- **Goal of the exercise**: Copy out exactly the lines from the start of the data to the line containing "whose constructors are the nine kinds.". Include both.

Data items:
▼

(* ===== verification/Apply.v ===== *)
(** * The client's resource cache

    Models [crates/coxswain-discovery/src/apply.rs]: staging a full snapshot or a
    delta onto the committed cache, the checks that reject a message, and the
    commit.  The nine typed maps of [ResourceCache] are one map keyed by [Slot],
    whose constructors are the nine kinds.

    Parameters: [resource_hash], the SHA-256 of an encoded resource;
    [sha256_hex], that of a string; [body_refs], the endpoint references that
    the walk over a message body finds; and [compile_error], the outcome of
    compiling a staged world against the committed one. *)

From S2P Require Import Prelude ResourceKey ResourceKeyFacts.

(** ** Slots *)

Inductive HostKey :=
| HExact (host : str)
| HWildcard (suffix : str) (single_label : bool)
| HCatchall.

(** The nine kinds of cached resources with their typed keys. *)
Inductive Slot :=
| SRoute (gateway : bool) (port : Z) (host : HostKey)
| STls (port : Z)
| SClientCert (port : Z)
| SListener (key : str * str)
| SPassthrough (port : Z)
| STerminate (port : Z)
| STcp (port : Z)
| SUdp (port : Z)
| SEndpoints (key : str * str * Z).

#[export] Instance HostKey_eq_dec : EqDecision HostKey.
Proof. solve_decision. Defined.
#[export] Instance Slot_eq_dec : EqDecision Slot.
Proof. solve_decision. Defined.

#[export] Instance HostKey_countable : Countable HostKey.
Proof.
  refine (inj_countable'
    (λ h, match h with HExact n => inl n | HWildcard n b => inr (Some (n, b)) | HCatchall => inr None end)
    (λ x, match x with inl n => HExact n | inr (Some (n, b)) => HWildcard n b | inr None => HCatchall end)
    _).
  by intros [].
Defined.

#[export] Instance Slot_countable : Countable Slot.
Proof.
  refine (inj_countable'
    (λ s : Slot, match s with
       | SRoute g p h => (0%Z, inl (inl (g, p, h)))
       | STls p => (1%Z, inl (inr p)) | SClientCert p => (2%Z, inl (inr p))
       | SListener k => (3%Z, inr (inl k))
       | SPassthrough p => (4%Z, inl (inr p)) | STerminate p => (5%Z, inl (inr p))
       | STcp p => (6%Z, inl (inr p)) | SUdp p => (7%Z, inl (inr p))
       | SEndpoints k => (8%Z, inr (inr k))
       end)
    (λ x : Z * ((bool * Z * HostKey + Z) + (str * str + str * str * Z)), match x with
       | (_, inl (inl (g, p, h))) => SRoute g p h
       | (n, inl (inr p)) =>
           if (n =? 1)%Z then STls p else if (n =? 2)%Z then SClientCert p
           else if (n =? 4)%Z then SPassthrough p else if (n =? 5)%Z then STerminate p
           else if (n =? 6)%Z then STcp p else SUdp p
       | (_, inr (inl k)) => SListener k
       | (_, inr (inr k)) => SEndpoints k
       end) _).
  by intros [].
Defined.

(** The kinds that carry backend groups, and so endpoint references. *)
Definition carries_refs (s : Slot) : bool :=
  match s with
  | SRoute _ _ _ | SPassthrough _ | STerminate _ | STcp _ | SUdp _ => true
  | _ => false
  end.

(** The kinds of the coarse cells, whose whole-map comparison a delta that does not
    touch them skips. *)
Inductive Cell := CTls | CClientCert | CListener | CPassthrough | CTerminate | CTcp | CUdp.

#[export] Instance Cell_eq_dec : EqDecision Cell.
Proof. solve_decision. Defined.

Definition cell_of (s : Slot) : option Cell :=
  match s with
  | STls _ => Some CTls
  | SClientCert _ => Some CClientCert
  | SListener _ => Some CListener
  | SPassthrough _ => Some CPassthrough
  | STerminate _ => Some CTerminate
  | STcp _ => Some CTcp
  | SUdp _ => Some CUdp
  | _ => None
  end.

Inductive WireError :=
| DeltaBeforeFullSnapshot
| UnknownResourceKey
| RemovedEndpointStillReferenced
| VersionMismatch
| CompileError.

Definition wire_from_key_err (_ : ResourceKeyError) : WireError := UnknownResourceKey.

Definition port_u16 (p : Z) : result Z WireError :=
  if (0 <=? p)%Z && (p <=? u16_max)%Z then Ok p else Err UnknownResourceKey.

Section apply.
Context {B : Type}.
Context (resource_hash : Resource B → str) (sha256_hex : str → str).
Context (body_refs : B → gset (str * str * Z)).

(** [route_partition_key]. *)
Definition route_partition_key (table port : Z) (host : option (HostEntry B))
    : result Slot WireError :=
  gateway <-? (if (table =? 1)%Z then Ok false
               else if (table =? 2)%Z then Ok true else Err UnknownResourceKey) ;;
  match host with
  | None => Err UnknownResourceKey
  | Some h =>
      hk <-? match pattern h with
             | None => Err UnknownResourceKey
             | Some (Exact n) =>
                 if starts_with (lit "*.") n then Err UnknownResourceKey else Ok (HExact n)
             | Some (Wildcard suffix kind) =>
                 if (kind =? 1)%Z then Ok (HWildcard suffix true)
                 else if (kind =? 2)%Z then Ok (HWildcard suffix false)
                 else Err UnknownResourceKey
             | Some (Catchall _) => Ok HCatchall
             end ;;
      p <-? port_u16 port ;; Ok (SRoute gateway p hk)
  end.

Definition object_slot (k : str) : result Slot WireError :=
  match object_key_from_str k with
  | Some ok => Ok (SListener ok)
  | None => Err UnknownResourceKey
  end.

(** The slot a resource is staged under. *)
Definition slot_of (p : Payload B) : result Slot WireError :=
  let port_slot (c : Z → Slot) (port : Z) := q <-? port_u16 port ;; Ok (c q) in
  match p with
  | RouteHost table port host => route_partition_key table port host
  | TlsPort port _ => port_slot STls port
  | ClientCertPort port _ => port_slot SClientCert port
  | ListenerStatus k _ => object_slot k
  | TlsPassthroughPort port _ => port_slot SPassthrough port
  | TlsTerminatePort port _ => port_slot STerminate port
  | TcpPort port _ => port_slot STcp port
  | UdpPort port _ => port_slot SUdp port
  | Endpoints ns svc port _ => port_slot (λ q, SEndpoints (ns, svc, q)) port
  | GatewayMeta _ _ => Err UnknownResourceKey
  end.

(** The endpoint references staged with a resource. *)
Definition payload_refs (p : Payload B) : gset (str * str * Z) :=
  match p with
  | RouteHost _ _ (Some h) => body_refs (host_body h)
  | RouteHost _ _ None => ∅
  | TlsPort _ b | ClientCertPort _ b | ListenerStatus _ b | TlsPassthroughPort _ b
  | TlsTerminatePort _ b | TcpPort _ b | UdpPort _ b | Endpoints _ _ _ b => body_refs b
  | GatewayMeta _ _ => ∅
  end.

(** The slot a tombstone's key names. *)
Definition slot_of_parsed (k : ParsedKey) : result Slot WireError :=
  match k with
  | PRoute g p (PExact n) => Ok (SRoute g p (HExact n))
  | PRoute g p (PWildcard n b) => Ok (SRoute g p (HWildcard n b))
  | PRoute g p PCatchall => Ok (SRoute g p HCatchall)
  | PTls p => Ok (STls p)
  | PClientCert p => Ok (SClientCert p)
  | PListener k => object_slot k
  | PTlsPassthrough p => Ok (SPassthrough p)
  | PTlsTerminate p => Ok (STerminate p)
  | PTcp p => Ok (STcp p)
  | PUdp p => Ok (SUdp p)
  | PEndpoints ns svc p => Ok (SEndpoints (ns, svc, p))
  | PQualified _ _ _ | PGatewayMeta _ _ => Err UnknownResourceKey
  end.

(** ** Staging *)

Record Staged := mkStaged {
  slots : gmap Slot (Payload B);
  refs : gmap Slot (gset (str * str * Z));
  digests : gmap str str;
}.

Definition empty_staged : Staged := mkStaged ∅ ∅ ∅.

(** The staged world, the touched cells, and the keys seen in the message. *)
Definition Staging : Type := Staged * list Cell * gset str.

Definition stage_resource (st : Staging) (r : Resource B) : result Staging WireError :=
  let '(s, dirty, seen) := st in
  match canonical_key r with
  | Err e => Err (wire_from_key_err e)
  | Ok key =>
      if bool_decide (key ∈ seen) then Err UnknownResourceKey
      else
        match payload r with
        | None => Err UnknownResourceKey
        | Some p =>
            slot <-? slot_of p ;;
            Ok (mkStaged
                  (<[slot := p]> (slots s))
                  (if carries_refs slot then <[slot := payload_refs p]> (refs s) else refs s)
                  (<[key := resource_hash r]> (digests s)),
                option_list (cell_of slot) ++ dirty, {[key]} ∪ seen)
        end
  end.

Fixpoint stage_all (st : Staging) (rs : list (Resource B)) : result Staging WireError :=
  match rs with
  | [] => Ok st
  | r :: rs => st' <-? stage_resource st r ;; stage_all st' rs
  end.

Definition remove_from_staged (s : Staged) (dirty : list Cell) (key : str) (parsed : ParsedKey)
    : result (Staged * list Cell) WireError :=
  slot <-? slot_of_parsed parsed ;;
  Ok (mkStaged (delete slot (slots s))
        (if carries_refs slot then delete slot (refs s) else refs s)
        (delete key (digests s)),
      option_list (cell_of slot) ++ dirty).

Fixpoint remove_all (seen : gset str) (s : Staged) (dirty : list Cell) (removed : list str)
    : result (Staged * list Cell) WireError :=
  match removed with
  | [] => Ok (s, dirty)
  | key :: removed =>
      if bool_decide (key ∈ seen) then Err UnknownResourceKey
      else
        match parse_canonical_key key with
        | Err e => Err (wire_from_key_err e)
        | Ok parsed =>
            sd <-? remove_from_staged s dirty key parsed ;;
            remove_all seen sd.1 sd.2 removed
        end
  end.

Record Snapshot := mkSnapshot {
  version : str;
  full : bool;
  resources : list (Resource B);
  removed_resources : list str;
  publish_seq : Z;
}.

Record ResourceCache := mkCache {
  committed : Staged;
  ep_index : gmap (str * str * Z) (gset Slot);
  has_full : bool;
}.

Definition new_cache : ResourceCache := mkCache empty_staged ∅ false.

Definition stage_full (msg : Snapshot) : result Staged WireError :=
  st <-? stage_all (empty_staged, [], ∅) (resources msg) ;; Ok st.1.1.

Definition stage_delta (cache : ResourceCache) (msg : Snapshot)
    : result (Staged * list Cell) WireError :=
  st <-? stage_all (committed cache, [], ∅) (resources msg) ;;
  let '(s, dirty, seen) := st in
  remove_all seen s dirty (removed_resources msg).

(** [build_ep_index]: the reverse of the forward references. *)
Definition index_one (slot : Slot) (ks : gset (str * str * Z))
    (index : gmap (str * str * Z) (gset Slot)) : gmap (str * str * Z) (gset Slot) :=
  set_fold (λ k m, <[k := {[slot]} ∪ default ∅ (m !! k)]> m) index ks.

Definition build_ep_index (rs : gmap Slot (gset (str * str * Z)))
    : gmap (str * str * Z) (gset Slot) :=
  map_fold index_one ∅ rs.

Definition endpoint_keys (s : Staged) : gset (str * str * Z) :=
  list_to_set (omap (λ kv, match kv.1 with SEndpoints k => Some k | _ => None end)
                 (map_to_list (slots s))).

(** [validate_removed_endpoints_unreferenced]. *)
Definition removed_endpoints_unreferenced (before after : Staged)
    (index : gmap (str * str * Z) (gset Slot)) : bool :=
  bool_decide (set_Forall
    (λ k, ¬ (k ∉ endpoint_keys after ∧ is_Some (index !! k))) (endpoint_keys before)).

(** ** Versions *)

(** [ContentHash::from_per_resource]. *)
Definition from_per_resource (hashes : list str) : str :=
  sha256_hex (mjoin (sort_by str_leb hashes)).

Definition version_of (ds : gmap str str) : str := from_per_resource (map_to_list ds).*2.

(** ** Apply *)

Context (compile_error : ResourceCache → Staged → list Cell → option WireError).

Definition all_cells : list Cell :=
  [CTls; CClientCert; CListener; CPassthrough; CTerminate; CTcp; CUdp].

(** [apply_message]: the new cache, or the error with which the message is
    rejected; the cache then stays as it was. *)
Definition apply_message (cache : ResourceCache) (msg : Snapshot) (expect_full verify : bool)
    : result ResourceCache WireError :=
  if negb (full msg) && expect_full then Err DeltaBeforeFullSnapshot
  else
    sd <-? (if full msg then s <-? stage_full msg ;; Ok (s, all_cells)
            else stage_delta cache msg) ;;
    let '(staged, dirty) := sd in
    let index := build_ep_index (refs staged) in
    if negb (full msg) && negb (removed_endpoints_unreferenced (committed cache) staged index)
    then Err RemovedEndpointStillReferenced
    else if verify && negb (bool_decide (version_of (digests staged) = version msg))
    then Err VersionMismatch
    else if has_full cache && bool_decide (digests staged = digests (committed cache))
    then Ok cache
    else
      match compile_error cache staged dirty with
      | Some e => Err e
      | None => Ok (mkCache staged index true)
      end.

End apply.

Arguments Staged B : clear implicits.
Arguments Snapshot B : clear implicits.
Arguments ResourceCache B : clear implicits.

▲

- **Result for this exercise**:
(* ===== verification/Apply.v ===== *)
(** * The client's resource cache

    Models [crates/coxswain-discovery/src/apply.rs]: staging a full snapshot or a
    delta onto the committed cache, the checks that reject a message, and the
    commit.  The nine typed maps of [ResourceCache] are one map keyed by [Slot],
    whose constructors are the nine kinds.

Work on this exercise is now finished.